The exhibition uses books to introduce stories and dreams expressed by the eight artists participating in the exhibit: Hong Kyoung-tack, Kang Ai-ran, Kang Yo-bae, Noh Seok-mee, Lee Lee-nam, teamVOID, Nam June Paik and Kang Ik-joong.

Hong Kyoung-tack’s oil painting “Library - The Moment Doves Fly” (2016) opens the exhibition with a peaceful, yet mysterious, scene of a library in which a young boy sits among books, flying doves, mushrooms on wooden shelves and even a skull sitting on the stool. The boy in the painting is his nephew, but the library is a fictitious space that Hong created. He was inspired by a small book shop he visited in New York.

“Libraries are almost like sanctuaries,” Hong told local press on Oct. 24. “It’s a place of privacy, like a cave of one’s own. It’s a fountain of knowledge, art and life. The library that I painted isn’t a real place, but a conceptual one. I was able to give it more depth to express it differently from the other libraries we know, and thereby create a space that contains all these symbols and many more within.”

Hong’s works are followed by Kang Ai-ran’s “Lighting Books,” which are a part of her “Digital Book” project that she has carried on since 2010. The light-emitting diode (LED) lighting inside each book illuminates the books against a black backdrop, symbolizing the bright ideas and new worlds people encounter as they turn each page.

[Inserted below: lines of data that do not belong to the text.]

(* ===== verification/Flanterm.v ===== *)
(** * The terminal: [extra/flanterm/flanterm.c]

    A byte stream drives a terminal: text, UTF-8, control characters and
    escape sequences.  The screen behind it is the interface [TermBackend],
    the function pointers of the context; an operation of the backend reads
    the context and changes its own state.  [None] is an access outside an
    array, a division by zero or a loop that never ends. *)
From S2P Require Import Prelude FlantermTables.

Definition FLANTERM_MAX_ESC_VALUES : Z := 16.
Definition OSC_BUF_SIZE : Z := 256.
Definition CHARSET_DEFAULT : Z := 0.
Definition CHARSET_DEC_SPECIAL : Z := 1.

(** [(size_t)-1], a default colour, and [(size_t)-2], one given by value. *)
Definition COLOUR_DEFAULT : Z := 18446744073709551615.
Definition COLOUR_BY_VALUE : Z := 18446744073709551614.
Definition UINT32_MAX : Z := 4294967295.

Definition FLANTERM_CB_DEC : Z := 10.
Definition FLANTERM_CB_BELL : Z := 20.
Definition FLANTERM_CB_PRIVATE_ID : Z := 30.
Definition FLANTERM_CB_STATUS_REPORT : Z := 40.
Definition FLANTERM_CB_POS_REPORT : Z := 50.
Definition FLANTERM_CB_KBD_LEDS : Z := 60.
Definition FLANTERM_CB_MODE : Z := 70.
Definition FLANTERM_CB_LINUX : Z := 80.
Definition FLANTERM_CB_OSC : Z := 90.

(** ** State *)

Record flanterm_context := FlantermContext {
  tab_size : Z;
  autoflush : bool;
  cursor_enabled : bool;
  scroll_enabled : bool;
  wrap_enabled : bool;
  origin_mode : bool;
  control_sequence : bool;
  escape : bool;
  osc : bool;
  osc_escape : bool;
  osc_buf_i : Z;
  osc_buf : list Z;
  rrr : bool;
  discard_next : bool;
  bold : bool;
  bg_bold : bool;
  reverse_video : bool;
  dec_private : bool;
  insert_mode : bool;
  csi_unhandled : bool;
  code_point : Z;
  unicode_remaining : Z;
  g_select : Z;
  charsets : list Z;
  current_charset : Z;
  escape_offset : Z;
  esc_values_i : Z;
  saved_cursor_x : Z;
  saved_cursor_y : Z;
  current_primary : Z;
  current_bg : Z;
  scroll_top_margin : Z;
  scroll_bottom_margin : Z;
  esc_values : list Z;
  last_printed_char : Z;
  last_was_graphic : bool;
  saved_state_bold : bool;
  saved_state_bg_bold : bool;
  saved_state_reverse_video : bool;
  saved_state_origin_mode : bool;
  saved_state_wrap_enabled : bool;
  saved_state_current_charset : Z;
  saved_state_charsets : list Z;
  saved_state_current_primary : Z;
  saved_state_current_bg : Z;
  saved_state_scroll_top_margin : Z;
  saved_state_scroll_bottom_margin : Z;
  rows : Z;
  cols : Z;
  callback : bool;
}.

#[export] Instance eta_flanterm_context : Settable flanterm_context := fun c =>
  FlantermContext (tab_size c) (autoflush c) (cursor_enabled c) (scroll_enabled c)
    (wrap_enabled c) (origin_mode c) (control_sequence c) (escape c) (osc c) (osc_escape c)
    (osc_buf_i c) (osc_buf c) (rrr c) (discard_next c) (bold c) (bg_bold c) (reverse_video c)
    (dec_private c) (insert_mode c) (csi_unhandled c) (code_point c) (unicode_remaining c)
    (g_select c) (charsets c) (current_charset c) (escape_offset c) (esc_values_i c)
    (saved_cursor_x c) (saved_cursor_y c) (current_primary c) (current_bg c)
    (scroll_top_margin c) (scroll_bottom_margin c) (esc_values c) (last_printed_char c)
    (last_was_graphic c) (saved_state_bold c) (saved_state_bg_bold c)
    (saved_state_reverse_video c) (saved_state_origin_mode c) (saved_state_wrap_enabled c)
    (saved_state_current_charset c) (saved_state_charsets c) (saved_state_current_primary c)
    (saved_state_current_bg c) (saved_state_scroll_top_margin c)
    (saved_state_scroll_bottom_margin c) (rows c) (cols c) (callback c).

Definition flanterm_context_reinit (c : flanterm_context) : flanterm_context :=
  c <| tab_size := 8 |> <| autoflush := true |> <| cursor_enabled := true |>
    <| scroll_enabled := true |> <| wrap_enabled := true |> <| origin_mode := false |>
    <| control_sequence := false |> <| escape := false |> <| osc := false |>
    <| osc_escape := false |> <| rrr := false |> <| discard_next := false |> <| bold := false |>
    <| bg_bold := false |> <| reverse_video := false |> <| dec_private := false |>
    <| insert_mode := false |> <| csi_unhandled := false |> <| unicode_remaining := 0 |>
    <| g_select := 0 |> <| charsets := [CHARSET_DEFAULT; CHARSET_DEC_SPECIAL] |>
    <| current_charset := 0 |> <| escape_offset := 0 |> <| esc_values_i := 0 |>
    <| saved_cursor_x := 0 |> <| saved_cursor_y := 0 |> <| current_primary := COLOUR_DEFAULT |>
    <| current_bg := COLOUR_DEFAULT |>
    <| saved_state_charsets := [CHARSET_DEFAULT; CHARSET_DEC_SPECIAL] |>
    <| saved_state_wrap_enabled := true |> <| saved_state_current_primary := COLOUR_DEFAULT |>
    <| saved_state_current_bg := COLOUR_DEFAULT |> <| saved_state_scroll_top_margin := 0 |>
    <| saved_state_scroll_bottom_margin := rows c |> <| last_printed_char := 32 |>
    <| last_was_graphic := false |> <| scroll_top_margin := 0 |>
    <| scroll_bottom_margin := rows c |>.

Other works also tell different narratives, such as artist Kang Yo-bae who tells the story of his life on Jeju Island in the acrylic painting “Billows” (2015), painter and illustrator Noh’s “Simple meals” (2017-2018) about her garden and the produce she picks from it, Lee’s video work “New-Mongyoudowondo” (2018) and teamVOID’s video installation “Robot in the Mirror” (2016).

Paik’s “rabbit inhabits the Moon” (1996) sits in front of Kang Ik-joong’s “Moon Jar, Red and Blue” which finishes off the exhibit. The gigantic jar on canvas is made the same way as all his other moons - fired in a kiln. For this piece, he created the upper and the lower part separately, one in red and one in blue to symbolize the Korean flag, and then put the two together as symbol of harmony.

“Just as we hope North and South Korea become unified soon, the moon jar is a symbol of our country, the yin and the yang, life and death, and future and past. By connecting two different things together into one, a new story is born,” said Kang Ik-joong.

The “Wall of Hope” is also by Kang. His similar works that feature 3-inch tiles completed by thousands of people have earned worldwide acclaim, including “Amazed World” (2001), “Bridge of Dream” (2013) and “Floating Dreams” (2016). Among the 50,000 tiles drawn by each child at GMMA, there used to be toys and objects that belonged to some of the children. The museum removed the objects and replaced them with 2,000 3-inch mono jar tiles, and installed neon signs of children blowing bubbles.

A special event was held by the GMMA on Oct. 25, the opening day of the exhibition, and Kang got to meet with some of the children that drew their tiles 10 years ago. It was the first time for the artist to meet the creators, and also a chance for those who have now grown up to look back on the dreams of their past.

“We took the chance to talk to some of the people who took part in the project,” said Choi Hye-kyoung who curated the exhibition. “Back then, there were just two children in Gapa Elementary School, the southern-most school in Korea, and they were both in the project. One of them just went to the Army for his military service. The other one wanted to become an artist when she was younger, and she’s become an animator now.”

“I used to dream of being in a place surrounded by books and just reading all day,” said Choi Eun-ju, director of GMMA.

“That dream has come alive with this exhibition. All these works shed light on the idea of dreams and show that the different stories are different ways in which we live our lives. This exhibition makes us realize that.”